In response, I threatened to post the following:

                Any collection of papers is immediately rendered organized
                when placed in this office.

(I never did it because my office was so far away that no one would have gotten
the joke.)
							-- Jerry
135.13about the big managers offices affect on the mode of companySTAR::ABBASIiam your friendly psychic hotlineSat Dec 26 1992 00:3322
    >UPPER MANAGEMENT:    At this level, the only typical signs of
    >                     individuality are a picture of the family
    >                     (framed) and some sort of sporting motif
    >                     in one of three accepted styles: golf,
    >                     tennis, or sailing. Pick one. Awards or
    >                    trophies in one of these are a plus.
    
    there was a program once on TV about offices of big managers a while 
    ago, and how the office of the big manager supposed to reflect the 
    atmosphere of the company itself, i dont think myself there is a 
    relationships between the 2, it depends on the mode of the boss really.
    i never seen in the real life an office of a big managers in DEC, 
    like a VP or a senior VP, i always wondered how they looked like inside.
    i bet they are big and has lots of chairs in them and nice window
    seats, all the important people in DEC get the window seats, the less
    important people you see them crowded in the middle of the isle
    near the coffee station usually or near the elevators , why cant
    they design the cubes so that every cube looks at a window? any way
    iam digressing here.

    \bye
    \nasser
135.14STIMPY::QUODLINGSat Dec 26 1992 21:459
    
    Nasser, digressing is an understatement. A year or so ago, I sat a few
    cubes down from Bill Strecker. Yup, common or garden cube. nothing
    fancy. It was near a window, but there wasn't much of a view.  Many of
    DEC's senior management have fairly innocuous offices. Me, I hate
    windowed offices, you always end up with sun glare coming in the
    window.
    
    q
135.15Then again in other cultures window office=retired in place28250::STENGELMon Jan 04 1993 13:5315
I'm reminded of a recent trip (June 92) I took to Japan to present at a Digital
CIM-seminar.  My office then was in HLO and the window looked out over the 
construction area.  I was planning to mention the "window office" in my
presentation but had to modify the content.   As explained to me by the folks
who did the interpretion, in Japan getting a job with a window office is the
same as saying the manager got his walking papers.  (Out the door, retired in
place, in charge of grooming the plants.....of the flower variety not manufacturing!

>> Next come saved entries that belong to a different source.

(** The outcome of one iteration, against the reference on the bytes it took. *)
Definition step_rel (input : bytes) (s : stream) (r : bytes * FrameDecoder * bool) : Prop :=
  let '(input', d', ret) := r in
  ∃ n, (0 < n ≤ length input)%nat ∧ input' = drop n input
       ∧ decoder_rel d' (foldl stream_absorb s (take n input))
       ∧ (if ret : bool then input' = [] ∨ fd_failed d' = true else fd_failed d' = false).

Lemma take_nonempty n (input : bytes) : (0 < n)%nat → input ≠ [] → take n input ≠ [].
Proof. by destruct n, input; [lia|lia| |]. Qed.

Lemma step_header input d q p :
  decoder_rel d (Some (q, p)) → input ≠ [] → (length p < 4)%nat →
  step_rel input (Some (q, p)) (push_step input d).
Proof.
  intros (Hf & Hb & Hq & Hl & Hp & He) Hi Hlt. unfold push_step.
  rewrite He. destruct (Nat.ltb_spec (length p) 4) as [_|]; [|lia].
  rewrite Hl, Hf, Hb. cbn zeta. set (n := Nat.min (4 - length p) (length input)).
  assert (0 < n ≤ length input)%nat as Hn by (destruct input; [done|simpl in *; unfold n; simpl; lia]).
  pose proof (length_take_le input n ltac:(lia)) as Htk.
  pose proof (take_nonempty n input ltac:(lia) Hi) as Hne.
  set (bs := take n input) in *. rewrite <- (assoc_L (++)).
  assert (length p + n = length (p ++ bs))%nat as -> by (rewrite length_app; lia).
  destruct (Nat.ltb_spec (length (p ++ bs)) 4) as [Hs|Hge].
  - exists n. split_and!; [lia|lia|done| |].
    + fold bs. rewrite absorb_partial by (by left). unfold decoder_rel.
      cbn [fd_failed fd_buf fd_fill fd_expect].
      destruct (Nat.ltb_spec (length (p ++ bs)) 4); [|lia]. split_and!; try done. by left.
    + left. apply drop_ge. unfold n in *. rewrite length_app in Hs. lia.
  - assert (length (p ++ bs) = 4%nat) as H4 by (rewrite length_app in *; unfold n in *; lia).
    rewrite (length_app (concat _)), H4.
    rewrite drop_app_length' by lia.
    assert (take 4 (p ++ bs) = p ++ bs) as Ht by (apply take_ge; lia).
    assert (blen (p ++ bs) = 4) as Hbl by (unfold blen; lia).
    destruct (N.ltb_spec MAX_FRAME_LEN (from_be_bytes (p ++ bs))) as [Hbig|Hok].
    { exists n. split_and!; [lia|lia|done| |by right]. fold bs. by rewrite absorb_oversize. }
    destruct (N.eqb_spec (from_be_bytes (p ++ bs)) 0) as [Hz|Hnz].
    + exists n. split_and!; [lia|lia|done| |done]. fold bs.
      rewrite absorb_complete by (rewrite ?Ht; first [done|lia]).
      apply decoder_rel_complete; rewrite ?Ht; first [done|lia].
    + assert (partial_ok (p ++ bs)) by (right; rewrite Ht; split_and!; [done|done|lia]).
      exists n. split_and!; [lia|lia|done| |done]. fold bs.
      rewrite absorb_partial by done. unfold decoder_rel.
      cbn [fd_failed fd_buf fd_fill fd_expect]. rewrite H4, Ht. by split_and!.
Qed.
#[global, program] Instance EngineStable_StableWriteLaws :
  @StableWriteLaws I _ (EngineStable I) (EngineStable_StableStore alloc) :=
  {| stable_models := es_models |}.
Next Obligation. intros. by apply es_models_submit. Qed.
Next Obligation.
  intros s v Hm. pose proof (es_models_poll s v Hm) as Hp. simpl.
  by destruct (EngineStable_poll s) as [[]].
Qed.
Next Obligation.
  intros s v id Hm. simpl. unfold EngineStable_poll. pose proof (esm_ready s v Hm id) as Hr.
  destruct (es_ready s); cbn; [done|]. intros [= ->]. apply Hr. set_solver.
Qed.
Next Obligation. done. Qed.
Next Obligation. intros s v Hm _. exact (esm_durable s v Hm). Qed.
Next Obligation. intros. by apply es_models_submit_snapshot. Qed.
Next Obligation.
  intros s v m t o d Hm. simpl. unfold EngineStable_accept_snapshot_chunk.
  repeat case_match; cbn [snd]; auto using es_models_staging.
Qed.
Next Obligation.
  intros s v m Hm. simpl. unfold EngineStable_take_staged_snapshot.
  repeat case_match; cbn [snd]; auto using es_models_staging.
Qed.
Next Obligation. intros. simpl. by apply es_models_staging. Qed.
End engine.
(* ===== verification/Restart.v ===== *)
(** * Restart reconciliation

    The pure decisions a node makes when it comes back from durable storage,
    [sailing-proto/src/endpoint/mod.rs] and [endpoint/restart.rs]: which lease
    promise to keep ([reconcile_durable]), how to make the log agree with the
    snapshot ([reconcile_restart_log], applied by [restart_inner]), and the
    scans that recompute the lease floors from the retained log.  The log is
    any [LogStore]; the theorems use its laws. *)

From S2P Require Import Prelude Bytes Num Entry Storage Shape EngineLog.

(** ** Fail-stop reasons *)

Inductive PoisonReason :=
  | LogRead | SnapshotRead | LogPoll | StablePoll | LogTerm | NormalEntryDecode | Apply
  | SnapshotCapture | ConfChangeDecode | SetReadModeDecode | SplitDecode | SplitUnsupported
  | MergeDecode | MergeUnsupported | ConfChangeApply | SnapshotDecode | SnapshotRestore
  | CommittedTruncation | NonContiguousAppend | InvalidConfState | ReservedShapeGen
  | SnapshotRebaseline | OrphanedLog | LineageMismatch | InconsistentLeaseFloor
  | WallHorizonUnrepresentable | CommitWaitUnrepresentable | LogExhausted
  | LegacyLeaseUnrecoverable | OpIdExhausted | ReadRoundExhausted | LeaseRoundExhausted
  | QueryPanicked.

#[global] Instance PoisonReason_eq_dec : EqDecision PoisonReason.
Proof. solve_decision. Defined.

(** ** The apply window *)

Definition MAX_READ_BATCH_ENTRIES : u64 := 8192.
Definition APPLY_BUDGET_ENTRIES : u64 := MAX_READ_BATCH_ENTRIES.

Definition apply_read_span (applied commit : Index) (applied_this_call : u64) : Index :=
  let allowance := saturating_sub APPLY_BUDGET_ENTRIES applied_this_call in
  let width := N.min MAX_READ_BATCH_ENTRIES allowance in
  N.min (counter_next commit) (saturating_add (saturating_add applied width) 1).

In any case, one of the managers that overheard me preparing my slide approached
me with a a grievious look on his face and said...."I did not know that you
and Kerry-san (my supervisor, who has the office next to mine...) had been given
a window office.  Was there anything he could do to help us out ....!!! 
So sorry that this has happened to you, and on and on.   Luckily, my puzzled
look and the quick thinking of the translator (mentioned above) helped me to
clairify that windows mean different things to different DIGITS :^)
135.16SONATA::FEENEYnon golfers live half a lifeFri Jan 08 1993 12:094
    In Switzerland the government requires that all employees have a view
    to the outside from their office in permitting any construction. Some
    buildings have a center hole to accommodate the requirement. The view
    is limited in many cases but you can see out.